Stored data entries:
·····

(* ===== verification/ProbeTimeouts.v ===== *)
(** * scripts/check-probe-timeouts.py: each probe states its timeout

    The probes of the workloads of the text that helm prints, document by
    document, and the vendored charts that are exempt, in both directions. *)
From stdpp Require Import sorting.
From S2P Require Import Prelude PyStr PyVal Regex.
From Stdlib Require Import Ascii.

Definition PROBES : list string := ["startupProbe"; "readinessProbe"; "livenessProbe"].
Definition PODDED : list string := ["Deployment"; "StatefulSet"; "DaemonSet"; "Job"].
Definition EXEMPT : list (string * string) :=
  [("cnpg", "cloudnative-pg 0.29.0 templates the probes inline and reads only webhook.{liveness,readiness}Probe.initialDelaySeconds and webhook.startupProbe.{failureThreshold,periodSeconds}");
   ("spire", "spire 0.28.4 (spire-agent, spire-server, spiffe-oidc-discovery-provider) defines no probe values at all");
   ("zitadel", "zitadel 9.34.1 reads enabled, initialDelaySeconds, periodSeconds and failureThreshold, and no timeout, for both zitadel and the login UI")].
Definition RENDER : list string :=
  ["helm"; "template"; "gibson"; "helm/gibson"; "-f"; "helm/gibson/values-baseline.yaml"; "-f"; "helm/testdata/render-inputs/gibson.yaml";
   "--namespace"; "gibson"; "--set"; "gibson-workloads.mailpit.enabled=true"].

Definition no_slash : regex := RPlus (RChr (λ c, negb (Ascii.eqb c "/"))).
Definition CHART : regex := RSeq [no_slash; RStr "/charts/"; RGroup 1 no_slash; RLit "/"].
Definition chart_of (source : string) : string :=
  match re_match CHART source with
  | Some m => if startswith (group_text m 1) "gibson-" then "" else group_text m 1
  | None => ""
  end.
Definition SOURCE : regex := RSeq [RStr "# Source: "; RGroup 1 (RPlus (RChr (λ c, negb (is_space c))))].
Definition source_of (chunk : string) : string := match re_search SOURCE chunk with Some m => group_text m 1 | None => "?" end.
Lemma plaintext_found s : plaintext s → found_in PLAIN s = true.
Proof.
  intros (a & h & mark & b & -> & Hh & Hm). rewrite found_in_iff.
  destruct (app_suffix_of a None ("http://" +:+ h +:+ mark +:+ b)) as [p Hp]. destruct (step_str "http://" p (h +:+ mark +:+ b)) as [p1 H1].
  destruct (step_star host_char h p1 (mark +:+ b) Hh) as [p2 H2]. destruct (step_str mark p2 b) as [p3 H3].
  exists (p, "http://" +:+ h +:+ mark +:+ b), (p3, b). split; [exact Hp|]. apply step_cat_iff. eexists. split; [exact H1|].
  assert (step (plain_host mark) (p1, h +:+ mark +:+ b) (p3, b)) as H.
  { apply step_cat_iff. eexists. split; [exact H2|]. apply step_cat_iff. eexists. split; [exact H3|constructor]. }
  rewrite !elem_of_cons in Hm. destruct Hm as [-> |[-> |Hm%elem_of_nil]]; [by apply step_alt_l|by apply step_alt_r|done].
Qed.
Lemma dials_found s : dials_openbao s → dials s = true.
Proof.
  intros (a & host & b & -> & Hh). change (found_in TLS (a +:+ "https://" +:+ host +:+ ":8200" +:+ b) = true). rewrite found_in_iff.
  destruct (app_suffix_of a None ("https://" +:+ host +:+ ":8200" +:+ b)) as [p Hp].
  destruct (step_str "https://" p (host +:+ ":8200" +:+ b)) as [p1 H1].
  assert (∃ p2, step (RAlt (RSeq [RStar (RChr host_char); RStr "openbao"; RStar (RChr host_char)]) (RStr "127.0.0.1")) (p1, host +:+ ":8200" +:+ b)
    (p2, ":8200" +:+ b)) as [p2 H2].
  { destruct Hh as [->|(h & t & -> & Hh & Ht)].
    - destruct (step_str "127.0.0.1" p1 (":8200" +:+ b)) as [p2 H2]. exists p2. by apply step_alt_r.
    - rewrite !append_assoc. destruct (step_star host_char h p1 ("openbao" +:+ t +:+ ":8200" +:+ b) Hh) as [p2 H2].
      destruct (step_str "openbao" p2 (t +:+ ":8200" +:+ b)) as [p3 H3]. destruct (step_star host_char t p3 (":8200" +:+ b) Ht) as [p4 H4].
      exists p4. apply step_alt_l, step_cat_iff. eexists. split; [exact H2|]. apply step_cat_iff. by eexists. }
  destruct (step_str ":8200" p2 b) as [p3 H3]. exists (p, "https://" +:+ host +:+ ":8200" +:+ b), (p3, b). split; [exact Hp|].
  apply step_cat_iff. eexists. split; [exact H1|]. apply step_cat_iff. by eexists.
Qed.
Lemma turned_off_found s : turned_off s → found_in DISABLED s = true.
Proof.
  intros (a & ws & b & -> & Hw). rewrite found_in_iff. destruct (app_suffix_of a None ("tls_disable" +:+ ws +:+ "=" +:+ b)) as [p Hp].
  destruct (step_str "tls_disable" p (ws +:+ "=" +:+ b)) as [p1 H1]. destruct (step_star is_space ws p1 ("=" +:+ b) Hw) as [p2 H2].
  exists (p, "tls_disable" +:+ ws +:+ "=" +:+ b), (Some "="%char, b). split; [exact Hp|]. apply step_cat_iff. eexists. split; [exact H1|].
  apply step_cat_iff. eexists. split; [exact H2|]. by constructor.
Qed.
Lemma plain_clean s : plain_addresses s = [] → ¬ plaintext s.
Proof.
  unfold plain_addresses. intros H Hp. assert (s ≠ "") as Hs by (intros ->; destruct Hp as ([|] & ? & ? & ? & ? & _); done).
  apply plaintext_found, not_false_iff_true in Hp. apply Hp, finditer_nil; [done|].
  destruct (re_finditer PLAIN s) as [|m ms] eqn:E; [done|]. assert (f_text m ∈ sorted_set (map f_text (m :: ms))) as Hm by (apply sorted_set_elem; left).
  rewrite H in Hm. by apply elem_of_nil in Hm.
Qed.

·····

Retyping the data above exactly and in full is the task.

■ Exercise answer ■
(* ===== verification/ProbeTimeouts.v ===== *)
(** * scripts/check-probe-timeouts.py: each probe states its timeout

    The probes of the workloads of the text that helm prints, document by
    document, and the vendored charts that are exempt, in both directions. *)
From stdpp Require Import sorting.
From S2P Require Import Prelude PyStr PyVal Regex.
From Stdlib Require Import Ascii.

Definition PROBES : list string := ["startupProbe"; "readinessProbe"; "livenessProbe"].
Definition PODDED : list string := ["Deployment"; "StatefulSet"; "DaemonSet"; "Job"].
Definition EXEMPT : list (string * string) :=
  [("cnpg", "cloudnative-pg 0.29.0 templates the probes inline and reads only webhook.{liveness,readiness}Probe.initialDelaySeconds and webhook.startupProbe.{failureThreshold,periodSeconds}");
   ("spire", "spire 0.28.4 (spire-agent, spire-server, spiffe-oidc-discovery-provider) defines no probe values at all");
   ("zitadel", "zitadel 9.34.1 reads enabled, initialDelaySeconds, periodSeconds and failureThreshold, and no timeout, for both zitadel and the login UI")].
Definition RENDER : list string :=
  ["helm"; "template"; "gibson"; "helm/gibson"; "-f"; "helm/gibson/values-baseline.yaml"; "-f"; "helm/testdata/render-inputs/gibson.yaml";
   "--namespace"; "gibson"; "--set"; "gibson-workloads.mailpit.enabled=true"].

Definition no_slash : regex := RPlus (RChr (λ c, negb (Ascii.eqb c "/"))).
Definition CHART : regex := RSeq [no_slash; RStr "/charts/"; RGroup 1 no_slash; RLit "/"].
Definition chart_of (source : string) : string :=
  match re_match CHART source with
  | Some m => if startswith (group_text m 1) "gibson-" then "" else group_text m 1
  | None => ""
  end.
Definition SOURCE : regex := RSeq [RStr "# Source: "; RGroup 1 (RPlus (RChr (λ c, negb (is_space c))))].
Definition source_of (chunk : string) : string := match re_search SOURCE chunk with Some m => group_text m 1 | None => "?" end.
Lemma plaintext_found s : plaintext s → found_in PLAIN s = true.
Proof.
  intros (a & h & mark & b & -> & Hh & Hm). rewrite found_in_iff.
  destruct (app_suffix_of a None ("http://" +:+ h +:+ mark +:+ b)) as [p Hp]. destruct (step_str "http://" p (h +:+ mark +:+ b)) as [p1 H1].
  destruct (step_star host_char h p1 (mark +:+ b) Hh) as [p2 H2]. destruct (step_str mark p2 b) as [p3 H3].
  exists (p, "http://" +:+ h +:+ mark +:+ b), (p3, b). split; [exact Hp|]. apply step_cat_iff. eexists. split; [exact H1|].
  assert (step (plain_host mark) (p1, h +:+ mark +:+ b) (p3, b)) as H.
  { apply step_cat_iff. eexists. split; [exact H2|]. apply step_cat_iff. eexists. split; [exact H3|constructor]. }
  rewrite !elem_of_cons in Hm. destruct Hm as [-> |[-> |Hm%elem_of_nil]]; [by apply step_alt_l|by apply step_alt_r|done].
Qed.
Lemma dials_found s : dials_openbao s → dials s = true.
Proof.
  intros (a & host & b & -> & Hh). change (found_in TLS (a +:+ "https://" +:+ host +:+ ":8200" +:+ b) = true). rewrite found_in_iff.
  destruct (app_suffix_of a None ("https://" +:+ host +:+ ":8200" +:+ b)) as [p Hp].
  destruct (step_str "https://" p (host +:+ ":8200" +:+ b)) as [p1 H1].
  assert (∃ p2, step (RAlt (RSeq [RStar (RChr host_char); RStr "openbao"; RStar (RChr host_char)]) (RStr "127.0.0.1")) (p1, host +:+ ":8200" +:+ b)
    (p2, ":8200" +:+ b)) as [p2 H2].
  { destruct Hh as [->|(h & t & -> & Hh & Ht)].
    - destruct (step_str "127.0.0.1" p1 (":8200" +:+ b)) as [p2 H2]. exists p2. by apply step_alt_r.
    - rewrite !append_assoc. destruct (step_star host_char h p1 ("openbao" +:+ t +:+ ":8200" +:+ b) Hh) as [p2 H2].
      destruct (step_str "openbao" p2 (t +:+ ":8200" +:+ b)) as [p3 H3]. destruct (step_star host_char t p3 (":8200" +:+ b) Ht) as [p4 H4].
      exists p4. apply step_alt_l, step_cat_iff. eexists. split; [exact H2|]. apply step_cat_iff. by eexists. }
  destruct (step_str ":8200" p2 b) as [p3 H3]. exists (p, "https://" +:+ host +:+ ":8200" +:+ b), (p3, b). split; [exact Hp|].
  apply step_cat_iff. eexists. split; [exact H1|]. apply step_cat_iff. by eexists.
Qed.
Lemma turned_off_found s : turned_off s → found_in DISABLED s = true.
Proof.
  intros (a & ws & b & -> & Hw). rewrite found_in_iff. destruct (app_suffix_of a None ("tls_disable" +:+ ws +:+ "=" +:+ b)) as [p Hp].
  destruct (step_str "tls_disable" p (ws +:+ "=" +:+ b)) as [p1 H1]. destruct (step_star is_space ws p1 ("=" +:+ b) Hw) as [p2 H2].
  exists (p, "tls_disable" +:+ ws +:+ "=" +:+ b), (Some "="%char, b). split; [exact Hp|]. apply step_cat_iff. eexists. split; [exact H1|].
  apply step_cat_iff. eexists. split; [exact H2|]. by constructor.
Qed.
Lemma plain_clean s : plain_addresses s = [] → ¬ plaintext s.
Proof.
  unfold plain_addresses. intros H Hp. assert (s ≠ "") as Hs by (intros ->; destruct Hp as ([|] & ? & ? & ? & ? & _); done).
  apply plaintext_found, not_false_iff_true in Hp. apply Hp, finditer_nil; [done|].
  destruct (re_finditer PLAIN s) as [|m ms] eqn:E; [done|]. assert (f_text m ∈ sorted_set (map f_text (m :: ms))) as Hm by (apply sorted_set_elem; left).
  rewrite H in Hm. by apply elem_of_nil in Hm.
Qed.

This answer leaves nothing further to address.